Cratera no trecho de ligação entre o Santa Maria e o 17 de Março
Do Bomfim à Mangabeira
A mangaba, fruto símbolo de Sergipe, dá nome a uma ocupação de 2 mil barracos de lona que se encontra nas imediações do 17 de Março o Recanto da Mangabeira. “Assim como o Morro do Bomfim, lá na década de 50, a Mangabeira não precisa de remoção e sim de políticas públicas de acolhimento”, afirma José Firmo, do Fórum em Defesa da Grande Aracaju. “Nós clamamos ao poder público que olhe para aquela comunidade e que uma solução seja encontrada por ali”, apela Karina, do Combaze.
Além da Mangabeira, o bairro conta com a ocupação 17 de Dezembro, que conta com 43 famílias, e a ocupação Terra Prometida, que conta com 148 famílias, de acordo com informações do movimento Luta Popular. Estas ocupações tiveram suas reintegrações de posse suspensas por 30 dias para negociação do cadastro do auxílio-moradia.
Ocupação Recanto da Mangabeira
Dos Códigos de Postura ao Plano Diretor
Diferente dos Códigos de Postura do início do século XX, que eram organizados expressamente para manter a parte indesejada da cidade fora do quadrado planejado, o Plano Diretor de Desenvolvimento Urbano (PDDU) é um instrumento legal que deve planejar e ordenar o crescimento urbano para garantir o direito à cidade. O último PDDU da capital é do ano 2000, outro Plano deveria ter sido encaminhado e votado na Câmara de Vereadores de Aracaju em 2010.

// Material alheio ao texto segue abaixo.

(** [signing_rekor::reconcile]: what the log says of an image, if it answers. *)
Definition reconcile_one (lookup : string -> option string -> option bool) (stamp : Z) (io : Z * Io) (w : SweepState) (e : string * SigningPosture) :
    SweepState :=
  match lookup e.1 (sg_identity <$> posture_signer e.2) with
  | None => w
  | Some signed_in_log =>
      let repo := repo_key e.1 in
      let w :=
        if negb (bool_decide (posture_signer e.2 = None)) && signed_in_log then
          let '(s, flipped) := mark_corroborated (sw_store w) repo in
          if flipped then
            mkSweep (match store_get s repo with Some b => log_decision (sw_log w) (strength_row repo b stamp) | None => sw_log w end)
              s (persist to_string s (sw_journal w) repo io.1 io.2)
          else w
        else w in
      let baseline := store_get (sw_store w) repo in
      let corroborated := match baseline with Some b => sb_log_corroborated b | None => false end in
      match divergence e.2 signed_in_log corroborated with
      | Some d => mkSweep (log_decision (sw_log w) (divergence_row repo e.1 d baseline stamp)) (sw_store w) (sw_journal w)
      | None => w
      end
  end.

Definition rekor_reconcile (lane : option (string -> option string -> option bool)) (c : SweepClock) (m : gmap string SigningPosture) (w : SweepState) : SweepState :=
  match lane with
  | None => w
  | Some lookup => foldl (fun w ne => reconcile_one lookup (ck_row c ne.1) (ck_tape c ne.1) w ne.2) w (imap pair (entries_of m))
  end.

(** [provenance_sweep::sweep]. *)
Definition learn_provenance (c : SweepClock) (entries : list (string * ProvenancePosture)) (w : SweepState) : SweepState :=
  foldl (fun w ne =>
    let '(s, changed) := SigningBaseline.observe_provenance (sw_store w) ne.2.1 ne.2.2 (ck_now c) in
    mkSweep (sw_log w) s (match changed with
                          | Some repo => persist to_string s (sw_journal w) repo (ck_tape c ne.1).1 (ck_tape c ne.1).2
                          | None => sw_journal w end)) w (imap pair entries).

Definition provenance_pass (c : SweepClock) (observed : option (gmap string ProvenancePosture)) (w : SweepState) : SweepState :=
  match observed with None => w | Some m =>
  let entries := prov_entries_of m in
  let log := record_rows (ck_row c) ((fun e => provenance_row e.1 e.2) <$> entries) (sw_log w) in
  let log := record_rows (ck_row c) (omap (change_of (sw_store w)) entries) log in
  learn_provenance c entries (mkSweep log (sw_store w) (sw_journal w))
  end.

(** [run_sweeps]: the three passes, the published snapshot and the health line
    (stuck images, and whether the trust root looks off). *)
Definition sweep_health (m : gmap string SigningPosture) : bool * nat :=
  let resting := List.filter posture_is_resting (entries_of m).*2 in
  (is_unverifiable_spike (length (List.filter (fun p => bool_decide (p = UnverifiableHere)) resting)) (length resting),
   ps_checking (posture_summary m)).

Definition run_sweeps (c1 c2 c3 : SweepClock) (es : SigningExceptions) (lane : option (string -> option string -> option bool))
    (signing : option (gmap string SigningPosture)) (prov : option (gmap string ProvenancePosture))
    (shared : option SigningBaselineStore) (w : SweepState) : SweepState * option SigningBaselineStore * (bool * nat) :=
  let map := default ∅ signing in
  let w := signing_pass c1 es signing w in
  let w := rekor_reconcile lane c2 map w in
  let w := provenance_pass c3 prov w in
  (w, shared_publish shared (sw_store w), sweep_health map).
End Sweeps.

(** ** Lemmas *)

Section SweepFacts.
Context (iter : gmap string SigningBaseline -> list (string * SigningBaseline)).
Hypothesis iter_map : forall m, iter m ≡ₚ map_to_list m.
Context (older : JournalEntry -> Prop).
Hypothesis older_raw : forall e, older e -> raw_line e.
Context (entries_of : gmap string SigningPosture -> list (string * SigningPosture)).
Hypothesis entries_map : forall m, entries_of m ≡ₚ map_to_list m.
Context (prov_entries_of : gmap string ProvenancePosture -> list (string * ProvenancePosture)) (to_string : JournalEntry -> string).

Local Notation run_sweeps := (run_sweeps iter entries_of prov_entries_of to_string).

(** A pass only ever learns: its store is one the engine can reach, and no
    baseline shrinks while there is room. *)
Definition extends (s s' : SigningBaselineStore) : Prop :=
  st_max_repos s' = st_max_repos s /\
  forall repo b, store_get s repo = Some b -> exists b', store_get s' repo = Some b' /\ sb_identities b ⊆ sb_identities b'.

Lemma extends_refl s : extends s s.
Proof. split; [done|]. intros repo b Hb. by exists b. Qed.

Lemma extends_trans a b c : extends a b -> extends b c -> extends a c.
Proof.
  intros [Hm H] [Hm' H']. split; [congruence|]. intros r x Hx. destruct (H r x Hx) as (y & Hy & Hs).
  destruct (H' r y Hy) as (z & Hz & Hs'). exists z. split; [done|set_solver].
Qed.

Lemma extends_put s repo e b :
  store_get s repo = Some e -> sb_identities e ⊆ sb_identities b ->
  extends s (mkSBStore (<[repo := b]> (st_baselines s)) (st_max_repos s)).
Proof.
  intros He Hs. split; [done|]. intros r x Hx. unfold store_get in *. simpl. destruct (decide (r = repo)) as [->|Hne].
  - rewrite lookup_insert_eq. exists b. split; [done|]. rewrite He in Hx. by injection Hx as <-.
  - rewrite lookup_insert_ne by done. by exists x.
Qed.

Lemma observe_provenance_extends s image p now : extends s (SigningBaseline.observe_provenance s image p now).1.
Proof.
  destruct (observe_provenance_put s image p now) as [->|(e & b & He & -> & _ & Hi & _)]; [apply extends_refl|].
  eapply extends_put; [exact He|]. by rewrite Hi.
Qed.

Lemma mark_corroborated_extends s repo : extends s (mark_corroborated s repo).1.
Proof.
  destruct (mark_corroborated_put s repo) as [->|(e & b & He & -> & _ & Hi & _)]; [apply extends_refl|].
  eapply extends_put; [exact He|]. by rewrite Hi.
Qed.

(** What the two later passes do to the store. *)
Lemma reconcile_one_store lookup stamp io w e :
  sw_store (reconcile_one to_string lookup stamp io w e) = sw_store w \/
  sw_store (reconcile_one to_string lookup stamp io w e) = (mark_corroborated (sw_store w) (repo_key e.1)).1.
Proof.
  unfold reconcile_one. destruct (lookup e.1) as [signed|]; [|by left]. cbv zeta.
  destruct (_ && signed) eqn:E; [|left; by destruct (divergence _ _ _)].
  destruct (mark_corroborated (sw_store w) (repo_key e.1)) as [s []] eqn:Em; [right|left]; by destruct (divergence _ _ _).
Qed.

Lemma rekor_reconcile_store lane c m now : forall w,
  reached iter older now (sw_store w) ->
  let w' := rekor_reconcile entries_of to_string lane c m w in
  reached iter older now (sw_store w') /\ extends (sw_store w) (sw_store w').
Proof.
  unfold rekor_reconcile. destruct lane as [lookup|]; [|intros w Hw; split; [done|apply extends_refl]].
  generalize (imap pair (entries_of m)). induction l as [|ne l IH]; intros w Hw; [split; [done|apply extends_refl]|]. simpl.
  set (w1 := reconcile_one _ _ _ _ w ne.2).
  assert (reached iter older now (sw_store w1) /\ extends (sw_store w) (sw_store w1)) as [Hr1 He1].
  { destruct (reconcile_one_store lookup (ck_row c ne.1) (ck_tape c ne.1) w ne.2) as [H|H]; unfold w1; rewrite H;
      [split; [done|apply extends_refl]|]. split; [by eapply reached_corroborated|apply mark_corroborated_extends]. }
  destruct (IH w1 Hr1) as [Hr He]. split; [done|by eapply extends_trans].
Qed.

“Estamos com oito anos de carência, é um absurdo”, lamenta José Firmo. Uma versão do Plano fora aprovada em 2012, mas o projeto foi suspenso pela Justiça. Em 2015 o prefeito João Alves chegou a organizar as audiências e consultas nos territórios, mas não apresentou nenhum projeto ao Legislativo Municipal. “Precisamos de um Plano Diretor que atenda aos interesses dos mais pobres, que proteja os biomas como o manguezal, as lagoas naturais, as dunas, que não atenda exclusivamente aos interesses da especulação imobiliária. É lei, o município é obrigado a ter”, ratifica Firmo.
Por dias melhores
Centenária, moderna e excludente, Aracaju precisa acolher os povos do arrebalde, das ocupações populares e remanescentes. Que a diversidade, a dignidade e a fartura cheguem aos que não couberam, não cabem e não caberão nos Quadrados de Pirro que rondam a perna de bailarina na borda direita do Rio Sergipe.